Музыкальные кружки – понятия не имею, чем они различаются. Но знаю, что в группу а капелла нужно проходить прослушивание. Они ведут себя, словно высшее общество. Не «пытайся», а «убеди» их. Единственная причина, по которой я знаю это, – их чересчур милые флаеры на столах в обеденном холле. Увидишь.
Надеюсь, ты хорошо проводишь лето. Мы с родителями на острове Кейп-Код в этом месяце, я работаю в морском кафе. Платят хорошо, но я круглосуточно пахну жареной рыбой. Постоянно стираю футболку униформы, пытаясь вывести запах. Но он впитался в хлопок. Сексуально.
Что еще круто – Кейп-Код не такой мрачный, как Нью-Гэмпшир. Я схожу с ума по астрономии. (Сила ботана активирована!) Притащил сюда с собой телескоп, но световое загрязнение здесь выше, чем я ожидал. Иногда не видно звезды даже во время новолуния.
Знаю, знаю. Мировая проблема номер один.
Продолжай задавать вопросы.
Всего наилучшего,
Джейк».
Кажется, будто прошла целая жизнь с тех пор, как я читала его предыдущее письмо. А на самом деле всего несколько часов. Набираю ответ кончиком пальца.
«Дорогой Джейк,
Спасибо, что отвечаешь на мои вопросы. Мне все еще нужно узнать, что брать с собой. Список необходимых вещей присылают?
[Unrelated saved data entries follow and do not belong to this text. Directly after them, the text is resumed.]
Definition hashmap_grow map (calloc : bool) : option (Z * hashmap.t) :=
  let new_cap_bits := u64 (cap_bits map + 1) in
  let new_cap_bits :=
    if new_cap_bits <? HASHMAP_MIN_CAP_BITS then HASHMAP_MIN_CAP_BITS else new_cap_bits in
  let new_cap := u64 (Z.shiftl 1 new_cap_bits) in
  if negb (calloc_ok new_cap 8 calloc) then Some (- ENOMEM, map)
  else
    match rehash (for_each_entry map) new_cap_bits (replicate (Z.to_nat new_cap) []) with
    | Some new_buckets => Some (0, hashmap.mk (Some new_buckets) new_cap new_cap_bits (sz map))
    | None => None
    end.

(** The position and the entry found in the chain [hash], if any. *)
Definition hashmap_find_entry map (k hash : Z) : option (option (nat * hashmap_entry.t)) :=
  match buckets map with
  | None => Some None
  | Some bs =>
      match bs !! Z.to_nat hash with
      | Some chain => Some (list_find (λ e, equal_fn (key e) k = true) chain)
      | None => None
      end
  end.

(** Writing through the links of the chain at [h] of the array. *)
Definition with_chain map (h : Z) (f : list hashmap_entry.t → list hashmap_entry.t) (size : Z) : hashmap.t :=
  hashmap.mk (alter f (Z.to_nat h) <$> buckets map) (cap map) (cap_bits map) size.

Definition insert_new map (k v : Z) (malloc : bool) : option (insert_result * hashmap.t) :=
  let h := hash_bits (hash_fn k) (cap_bits map) in
  if negb malloc then Some (mk_insert_result (- ENOMEM) 0 0, map)
  else
    match buckets map with
    | None => None
    | Some bs =>
        match hashmap_add_entry bs h (hashmap_entry.mk k v) with
        | Some bs => Some (mk_insert_result 0 0 0,
                           hashmap.mk (Some bs) (cap map) (cap_bits map) (u64 (sz map + 1)))
        | None => None
        end
    end.

Definition hashmap_insert map (k v : Z) (strategy : hashmap_insert_strategy) (calloc malloc : bool)
    : option (insert_result * hashmap.t) :=
  let h := hash_bits (hash_fn k) (cap_bits map) in
  match (if decide (strategy = HASHMAP_APPEND) then Some None else hashmap_find_entry map k h) with
  | None => None
  | Some (Some (i, entry)) =>
      if decide (strategy = HASHMAP_ADD)
      then Some (mk_insert_result (- EEXIST) (key entry) (value entry), map)
      else Some (mk_insert_result 0 (key entry) (value entry),
                 with_chain map h <[i := hashmap_entry.mk k v]> (sz map))
  | Some None =>
      if decide (strategy = HASHMAP_UPDATE) then Some (mk_insert_result (- ENOENT) 0 0, map)
      else if hashmap_needs_to_grow map then
        match hashmap_grow map calloc with
        | None => None
        | Some (err, map) =>
            if negb (err =? 0) then Some (mk_insert_result err 0 0, map)
            else insert_new map k v malloc
        end
      else insert_new map k v malloc
  end.

Definition hashmap_find map (k : Z) : option (option Z) :=
  match hashmap_find_entry map k (hash_bits (hash_fn k) (cap_bits map)) with
  | None => None
  | Some None => Some None
  | Some (Some (_, entry)) => Some (Some (value entry))
  end.

(** The entries [hashmap__for_each_key_entry] visits, in its order. *)
Definition for_each_key_entry map (k : Z) : list hashmap_entry.t :=
  match buckets map with
  | None => []
  | Some bs =>
      filter (λ e, equal_fn (key e) k = true)
        (default [] (bs !! Z.to_nat (hash_bits (hash_fn k) (cap_bits map))))
  end.

(** The deleted entry, if any. *)
Definition hashmap_delete map (k : Z) : option (option (Z * Z) * hashmap.t) :=
  let h := hash_bits (hash_fn k) (cap_bits map) in
  match hashmap_find_entry map k h with
  | None => None
  | Some None => Some (None, map)
  | Some (Some (i, entry)) =>
      Some (Some (key entry, value entry), with_chain map h (hashmap_del_entry i) (u64 (sz map - 1)))
  end.
End operations.

(** ** What the map expects of its call-backs *)

Class KeyClass {K : Type} `{Countable K} (hash_fn : Z → Z) (equal_fn : Z → Z → bool) (class : Z → K) := {
  equal_class k1 k2 : equal_fn k1 k2 = true ↔ class k1 = class k2;
  hash_class k1 k2 : class k1 = class k2 → hash_fn k1 = hash_fn k2;
}.

(** ** Chains and the array *)

Lemma hash_bits_range h bits : 0 ≤ bits ≤ 64 → 0 ≤ hash_bits h bits < 2 ^ bits.
Proof.
  intros Hb. unfold hash_bits. destruct (Z.eqb_spec bits 0) as [->|]; [simpl; lia|].
  rewrite Z.shiftr_div_pow2 by lia.
  pose proof (wrap_range 64 (h * 11400714819323198485) ltac:(lia)) as [? ?].
  split; [apply Z.div_pos; [lia|apply Z.pow_pos_nonneg; lia]|].
  apply Z.div_lt_upper_bound; [apply Z.pow_pos_nonneg; lia|].
  rewrite <- Z.pow_add_r by lia. by replace (64 - bits + bits) with 64 by lia.
Qed.

(** Changing one chain of the array changes that part of its concatenation. *)
Lemma concat_chain {A} (bs : list (list A)) h c :
  bs !! h = Some c →
  ∃ rest, concat bs ≡ₚ c ++ rest ∧ ∀ c', concat (<[h := c']> bs) ≡ₚ c' ++ rest.
Proof.
  intros Hc. exists (concat (take h bs) ++ concat (drop (S h) bs)).
  pose proof (lookup_lt_Some _ _ _ Hc). split.
  - rewrite <- (take_drop_middle bs h c Hc) at 1. rewrite concat_app. simpl.
    rewrite !(assoc_L (++)). f_equiv. apply Permutation_app_comm.
  - intros c'. rewrite insert_take_drop, concat_app by done. simpl.
    rewrite !(assoc_L (++)). f_equiv. apply Permutation_app_comm.
Qed.

Lemma elem_of_chain {A} (bs : list (list A)) i chain e :
  bs !! i = Some chain → e ∈ chain → e ∈ concat bs.
Proof.
  intros Hi He. apply list_elem_of_In, in_concat. exists chain.
  split; apply list_elem_of_In; [by eapply list_elem_of_lookup_2|done].
Qed.

Lemma list_find_None_iff {A} (P : A → Prop) `{∀ x, Decision (P x)} l :
  list_find P l = None ↔ ∀ x, x ∈ l → ¬ P x.
Proof. rewrite list_find_None. apply Forall_forall. Qed.

(** ** The invariant of a map

    Without an array the map is empty; with one, the array has [2 ^ cap_bits]
    chains, every entry is in the chain of its hash, [sz] counts the entries and
    the map is at most three quarters full. *)

Definition load_ok (size cap : Z) : Prop := size * 4 / 3 ≤ cap.

Section invariant.
Context (hash_fn : Z → Z).

Definition placed (bits : Z) (bs : list (list hashmap_entry.t)) : Prop :=
  ∀ i chain e, bs !! i = Some chain → e ∈ chain → Z.to_nat (hash_bits (hash_fn (key e)) bits) = i.

Definition wf (map : hashmap.t) : Prop :=
  match buckets map with
  | None => cap map = 0 ∧ cap_bits map = 0 ∧ sz map = 0
  | Some bs =>
      2 ≤ cap_bits map ≤ 60 ∧ cap map = 2 ^ cap_bits map ∧ Z.of_nat (length bs) = cap map ∧
      placed (cap_bits map) bs ∧ sz map = length (concat bs) ∧ load_ok (sz map) (cap map)
  end.

Lemma wf_init : wf hashmap__init.
Proof. done. Qed.

Lemma chain_in_array bits (bs : list (list hashmap_entry.t)) k :
  0 ≤ bits ≤ 64 → Z.of_nat (length bs) = 2 ^ bits →
  ∃ chain, bs !! Z.to_nat (hash_bits (hash_fn k) bits) = Some chain.
Proof.
  intros Hb Hl. pose proof (hash_bits_range (hash_fn k) bits Hb).
  apply lookup_lt_is_Some. lia.
Qed.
Астрономия, значит? Не знакома с другими фанатами астрономии. Конечно, я бывала на фестивале в Кейпе во время школьного тура и видела, как запускают ракеты (их видно примерно за сто шестьдесят километров). Правда, это не одно и то же.
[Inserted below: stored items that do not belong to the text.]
(* ===== verification/Strset.v ===== *)
(** * The string set of libbpf ([strset.c], and [libbpf_add_mem] of [btf.c])

    A string set keeps NUL-terminated strings in one growing block of memory and
    a hash map from strings to their offsets.  The block is the list of bytes
    allocated, its first [strs_data_len] bytes the strings kept.  The keys of the
    map are offsets into the block, so the call-backs of the map read the block:
    [strset_hash_fn] and [strset_equal_fn] take it as an argument, and every
    operation of the map gets them for the block as it is then.

    The results of the allocator are arguments ([memory]); a request of more than
    [PTRDIFF_MAX] bytes fails, as the C library documents. *)

From S2P Require Import Prelude Errno Hashmap.
Import hashmap_entry.

(** ** Strings in a block *)

(** The characters from an offset up to the first NUL. *)
Fixpoint until_nul (l : list Z) : list Z :=
  match l with
  | [] => []
  | c :: l => if c =? 0 then [] else c :: until_nul l
  end.

Definition str_at (data : list Z) (off : Z) : list Z := until_nul (drop (Z.to_nat off) data).

Definition strset_hash_fn (data : list Z) (key : Z) : Z := str_hash (str_at data key).
Definition strset_equal_fn (data : list Z) (key1 key2 : Z) : bool :=
  bool_decide (str_at data key1 = str_at data key2).

#[export] Instance strset_keys data :
  KeyClass (strset_hash_fn data) (strset_equal_fn data) (str_at data).
Proof.
  split.
  - intros k1 k2. apply bool_decide_eq_true.
  - unfold strset_hash_fn. by intros k1 k2 ->.
Qed.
Смотреть в телескоп, мне кажется, успокаивает. Действительно всему, что мы видим в ночном небе, миллион лет или вроде того? Мысль об этом утешает. В последнее время все в моей жизни происходит с бешеной скоростью, а хочется иначе.
До скорого,
Рейчел».
В этой записке максимум правды, которую я могу рассказать незнакомцу. После того как нажимаю «отправить», я прячу телефон под подушку и пытаюсь заснуть.
Глава 4
На следующий день я занимаюсь математикой до самого закрытия библиотеки в пять тридцать. Меня отвлекает только Хейз, который сидит рядом и скучает.
Все мои экзамены останутся позади примерно через неделю. Так что занятия в библиотеке тоже почти подошли к концу. Остаток лета я проведу в зияющей пустоте, с моим восемнадцатым днем рождения где-то посередине.
Первый день рождения без мамы. Даже не могу сейчас об этом думать.
Я получаю новое письмо от Джейка, отчего мне становится чуть лучше.
«Рейчел,
Очень мило с твоей стороны сказать, что астрономия кажется «успокаивающей», потому что многие называют ее просто «скучной». Для меня она захватывающая, но опять же я странный. Мне нравится, что звезды как доступны для изучения каждому (выйди на улицу и посмотри в небо), так в то же время и недосягаемы.
Как полагается настоящему ботану, однако позволь мне тебя поправить насчет возраста небесных светил. Как ты сказала, все, что мы видим, и правда старье. Есть красный сверхгигант Бетельгейзе (не путай со странным фильмом Вайноны Райдер), который находится от нас на расстоянии 640 световых лет. Так что сегодня ночью мы видим его именно таким, каким он был 640 лет назад.
Звезда, вероятно, давно погибла. На самом деле я надеюсь, что она взорвалась 639 лет назад, и скоро у меня появится возможность увидеть это своими глазами.
С другой стороны, Сириус (не путать с крестным отцом Гарри Поттера) всего на расстоянии 8,6 светового года от нас. Так что мы видим эту звезду такой, какой она была, когда игровая приставка Nintendo wii считалась передовой технологией.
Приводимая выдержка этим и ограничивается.